Adonis' face twisted into something like a child's smile; its eyes grew bright and happy.
"Good. Let's pack. We have a lot to do."
Joseph looked up into the eyes of the man he held over his head. Whiskers Okerry, his face twisted with pain and effort. Above him, ceiling beams burned and gray-and-white flame licked off in search of more victims. All Joseph had to do was hold Okerry a little higher and the man, too, would begin burning.
He didn't. It didn't matter that he didn't want to. He hadn't been told to.
He exerted himself and heard the meaty crack of the man's back. Okerry's eyes widened. From pain, from realization that nothing he could ever do would fix what had just been broken, Joseph didn't know.
Almost tenderly, Joseph set him in the room's one corner that fire had not yet touched.
Speak
, he told himself.
Tell him you would rather be dead than do this. Speak.
The words welled up in him. But he could not utter them, could not give them to the dying man as one last comfort.
Duncan wouldn't let him.
The words got bigger within him.
Speak.
Scream.
Joseph thrashed and heard himself shout. In the first moments of wakefulness, he felt his legs somehow hampered by cloth, felt his foot hit the footboard of his bed. Wood cracked and fell to the floor with a bang; the end of his bed collapsed.
He sighed. He'd kicked the footboard off again. He opened his eyes. A little light lurked behind his bedroom curtains.
He should be sweating, the way real men did.
"Joseph." A woman's voice from the other room.
Not alarmed—what could hurt him?—he rose and, naked, walked into the front room. Before he even faced it, he could see the glow shining from the screen of his talk-box.
It had been off when he went to bed last night. He moved to stand in front of it.
A woman stared back at him from the screen. She was beautiful, solemn. He could not determine the color of the dress she wore; even if his were not a gray-shade talk-box, his eyes did not offer him the range of colors that human eyes did.

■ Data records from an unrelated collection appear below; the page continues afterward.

(* ===== verification/HttpProps.v ===== *)
(** * HTTP: the parser

    [parses] says what a sequence of bytes means to a context, line by line and
    without buffers, loops or time; the code implements it on every input and
    however the bytes are cut. On top of it, requests that are printed are read
    back. *)
From stdpp Require Import strings sorting.
From S2P Require Import Prelude Endian StringPiece Buffer MuduoBuffer Channel TcpConnection LogStream LogStreamProps Http.

(** Decidable facts about literals. *)
Ltac vm_literal := apply (bool_decide_unpack _); vm_compute; exact I.

(** ** Lines *)

(** The first line and what follows its end. *)
Fixpoint split_crlf (l : bytes) : option (bytes * bytes) :=
  match l with
  | x :: (y :: rest) as l' =>
      if Byte.eqb x Byte.x0d && Byte.eqb y Byte.x0a then Some ([], rest)
      else '(line, rest) ← split_crlf l'; Some (x :: line, rest)
  | _ => None
  end.

Lemma split_crlf_cons x y l :
  split_crlf (x :: y :: l) =
  if Byte.eqb x Byte.x0d && Byte.eqb y Byte.x0a then Some ([], l)
  else '(line, rest) ← split_crlf (y :: l); Some (x :: line, rest).
Proof. done. Qed.

Lemma split_crlf_Some l line rest : split_crlf l = Some (line, rest) -> l = line ++ CRLF ++ rest.
Proof.
  revert line. induction l as [|x l IH]; [done|]. destruct l as [|y l]; [done|]. intros line.
  rewrite split_crlf_cons. destruct (byte_eqb_spec x Byte.x0d), (byte_eqb_spec y Byte.x0a); cbn [andb].
  1: by intros; simplify_eq.
  all: destruct (split_crlf (y :: l)) as [[line1 rest1]|]; [|done]; intros; simplify_eq/=; f_equal; by apply IH.
Qed.

Lemma split_crlf_app l x line rest : split_crlf l = Some (line, rest) -> split_crlf (l ++ x) = Some (line, rest ++ x).
Proof.
  revert line. induction l as [|a l IH]; [done|]. destruct l as [|b l]; [done|]. intros line.
  change ((a :: b :: l) ++ x) with (a :: b :: (l ++ x)). rewrite !split_crlf_cons.
  destruct (_ && _)%bool; [by intros; simplify_eq|].
  destruct (split_crlf (b :: l)) as [[line1 rest1]|]; [|done]. intros; simplify_eq/=.
  specialize (IH _ eq_refl). change ((b :: l) ++ x) with (b :: l ++ x) in IH. by rewrite IH.
Qed.

Lemma split_crlf_zlen l line rest : split_crlf l = Some (line, rest) -> zlen l = zlen line + 2 + zlen rest.
Proof. intros ->%split_crlf_Some. rewrite !zlen_app. change (zlen CRLF) with 2. lia. Qed.

Lemma search2_split l pos :
  search2 Byte.x0d Byte.x0a l pos =
  match split_crlf l with Some (line, _) => pos + zlen line | None => pos + zlen l end.
Proof.
  revert pos. induction l as [|x l IH]; intros pos; [cbn; rewrite zlen_nil; lia|].
  destruct l as [|y l]; [cbn; rewrite zlen_cons, zlen_nil; lia|].
  rewrite split_crlf_cons. change (search2 Byte.x0d Byte.x0a (x :: y :: l) pos) with
    (if Byte.eqb x Byte.x0d && Byte.eqb y Byte.x0a then pos else search2 Byte.x0d Byte.x0a (y :: l) (pos + 1)).
  destruct (_ && _)%bool; [rewrite zlen_nil; lia|]. rewrite IH.
  destruct (split_crlf (y :: l)) as [[line rest]|]; cbn [mbind option_bind]; rewrite (zlen_cons x); lia.
Qed.

(** [findCRLF] finds the end of the first line. *)
Lemma findCRLF_split b : wf b ->
  findCRLF b = Ok (match split_crlf (view b) with Some (line, _) => Some (peek b + zlen line) | None => None end).
Proof.
  intros Hwf. unfold findCRLF, peek, beginWrite, kCRLF. cbn [fst snd].
  pose proof (zlen_view b Hwf) as Hv. pose proof (vec_read_view b 0 (zlen (view b)) Hwf) as Hr.
  rewrite Z.add_0_r, zdrop_0, ztake_all in Hr by lia. zlen_pos. rewrite <- Hv, Hr by lia. cbn [mbind res_bind].
  rewrite search2_split. destruct (split_crlf (view b)) as [[line rest]|] eqn:E; f_equal.
  - apply split_crlf_zlen in E. zlen_pos. by rewrite (proj2 (Z.eqb_neq _ _)) by lia.
  - by rewrite (proj2 (Z.eqb_eq _ _)) by lia.
Qed.

(** Taking the first line out of the buffer. *)
Lemma take_line b line rest : wf b -> split_crlf (view b) = Some (line, rest) ->
  vec_read (buffer_ b) (peek b) (peek b + zlen line - peek b) = Ok line /\
  exists b', retrieveUntil b (peek b + zlen line + 2) = Ok b' /\ wf b' /\ view b' = rest /\ writerIndex_ b' <= writerIndex_ b `max` kCheapPrepend.
Proof.
  intros Hwf Hs. pose proof (split_crlf_zlen _ _ _ Hs) as Hz. pose proof (split_crlf_Some _ _ _ Hs) as Hl.
  pose proof (zlen_view b Hwf) as Hv. zlen_pos. unfold peek in *. split.
  - pose proof (vec_read_view b 0 (zlen line) Hwf) as Hr. rewrite Z.add_0_r, zdrop_0 in Hr.
    replace (readerIndex_ b + zlen line - readerIndex_ b) with (zlen line) by lia. rewrite Hr by lia.
    by rewrite Hl, ztake_app_l, ztake_all by lia.
  - unfold retrieveUntil, peek, beginWrite.
    rewrite !assert_bind_true by (apply Z.leb_le; lia). open_wf.
    rewrite size_t_id by lia. replace (_ - _) with (zlen line + 2) by lia. rewrite retrieve_eq.
    destruct (Retrieve_spec b (zlen line + 2) Hwf ltac:(lia)) as (b' & -> & Hwf' & Hv' & _ & Hw').
    exists b'. split_and!; [done..| |exact Hw']. rewrite Hv', Hl, zdrop_app_r by lia.
    replace (_ - _) with (zlen CRLF) by (change (zlen CRLF) with 2; lia). by rewrite zdrop_app_r, Z.sub_diag, zdrop_0 by lia.
Qed.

She did not react to his nakedness. "Joseph," she said, "Duncan Blackletter is looking for you."
"He's dead," he said.
"No. He's just been living on the grim world."
He knew it was the truth. The gods did not love him enough for Duncan Blackletter to be dead. "Who are you?"
She hesitated. "My name is Gabrielle."
"Leave me alone." He turned off the set, and she faded to a tiny white dot.
Harris, still blinking sleep from his eyes, walked into the laboratory with the new box in his hand.
Doc, Alastair, and Gaby sat on bar stools at one of the tables. Gaby was wearing a belted knee-length dress in dark green, obviously one of the fair world styles, and black pumps. Doc looked like his former self, with weariness in his eyes and darkness under them the only visible signs of what he'd gone through. Seeing Harris, Doc smiled and smacked his hand on the tabletop. "It works."
Harris looked at him, confused, and waved the box, a black metal thing about the size of a VCR tape. "I found this on my bed when I woke up. The note said to turn on the switch and come to the lab."
"My note," Doc admitted. "And my box. Yours, now."
Harris moved over to join them. The table, he saw, was piled with food—more of the meat-filled pastries, a big platter of cold cuts and bread.
Alastair waved a hand over the mass: "Care for anything?"
"My stomach isn't awake yet. God, I must have slept almost a whole day. I'll take some of that chocolate drink if you've got it." Harris took an unoccupied stool. "So what's the box?"